Un equipo pluricultural formado
por hombres y mujeres de todas las edades
y condiciones está sumando fuerzas a la misión
redentorista. Esta diversidad es una gran
fuerza que da testimonio de la vitalidad del
carisma redentorista hoy.
Una laica de Dominica se expresa
así refiriéndose a su espíritu de esperanza
en nuestro ministerio de colaboración:
“Cuando los Redentoristas llegaron a nuestra isla, nos despertamos como
si fuésemos un volcán adormecido. Me ayudaron
a ser líder de mí misma y de mi pueblo. Adoro
el formar parte de esta familia, una familia
abierta a los cambios, una familia que camina.
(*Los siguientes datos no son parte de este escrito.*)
(* ===== verification/Downstream.v ===== *)
(** * The downstream system of the chaos test ([cmd/chaos/downstream.go])

    The receiver that turns at-least-once delivery into exactly-once effects: it
    rejects runs that present an old fencing token and applies each job's effect
    at most once. The scripts on Redis, what they do to an abstract ledger, and
    the guarantees over every sequence of their executions. *)

From S2P Require Import Prelude GoNum Errors Job GoJson Retry GoFloat Redis RefRedis Scripts QueueRep Store.
From Stdlib Require Import QArith Lqa.
From stdpp Require Import strings.

Open Scope Z_scope.
Open Scope se_scope.

(** ** The scripts *)

Record downstream := mkDownstream { ds_prefix : string }.

(** The four keys, in the order of KEYS. *)
Definition ds_fence (d : downstream) : string := ds_prefix d +:+ "{ds}:fence".
Definition ds_outcomes (d : downstream) : string := ds_prefix d +:+ "{ds}:outcomes".
Definition ds_applied (d : downstream) : string := ds_prefix d +:+ "{ds}:applied".
Definition ds_effects (d : downstream) : string := ds_prefix d +:+ "{ds}:effects".

(** An integer as a number of Lua. *)
Definition lua_num (n : Z) : Q := rnd (inject_Z n).

Definition Qlt_bool (x y : Q) : bool := negb (Qle_bool y x).

Section scripts.
Context {R : Redis} (d : downstream).

Abbreviation M := (SE rdb error).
Doy gracias a Dios por San Alfonso. Pienso
que debe de estar satisfecho viendo cómo su
obra sigue adelante".
P.
Joseph W. Tobin, C.Ss.R.
Superior General de la Congregación
"Todos somos llamados a
anunciar la Buena Nueva a los pobres más
abandonados de acuerdo con la inspiración
de San Alfonso de Liguori. La colaboración
entre Redentoristas y laicos no es una búsqueda
de "auxiliares" para remediar
la disminución del número de congregados,
ni tampoco una reivindicación de derechos
por parte del laicado preterido durante
tanto tiempo. El ministerio laical está
enraizado en una renovada valoración de
la vocación cristiana comunicada en el bautismo
y, como tal, no se trata de algo excepcional,
sino, más bien, de algo normal, al menos
en la mayoría de los 77 países donde trabaja
nuestra Congregación. Más aún, creo que
el tema no es sólo de cómo el laicado puede
rehabilitarse para trabajar en la pastoral
del tercer milenio del Cristianismo; se
trata también del significado que puede
tener la vida consagrada en una Iglesia
en la que el laicado desempeña un papel
cada vez más importante. El Concilio Vaticano
II no solo subraya el valor de la vocación
laical, sino que también habla de la vida
consagrada como un modo de vida que es esencial
a la Iglesia. El diálogo entre los Redentoristas
y los laicos debe ayudar a los congregados
a entender mejor su propia vocación".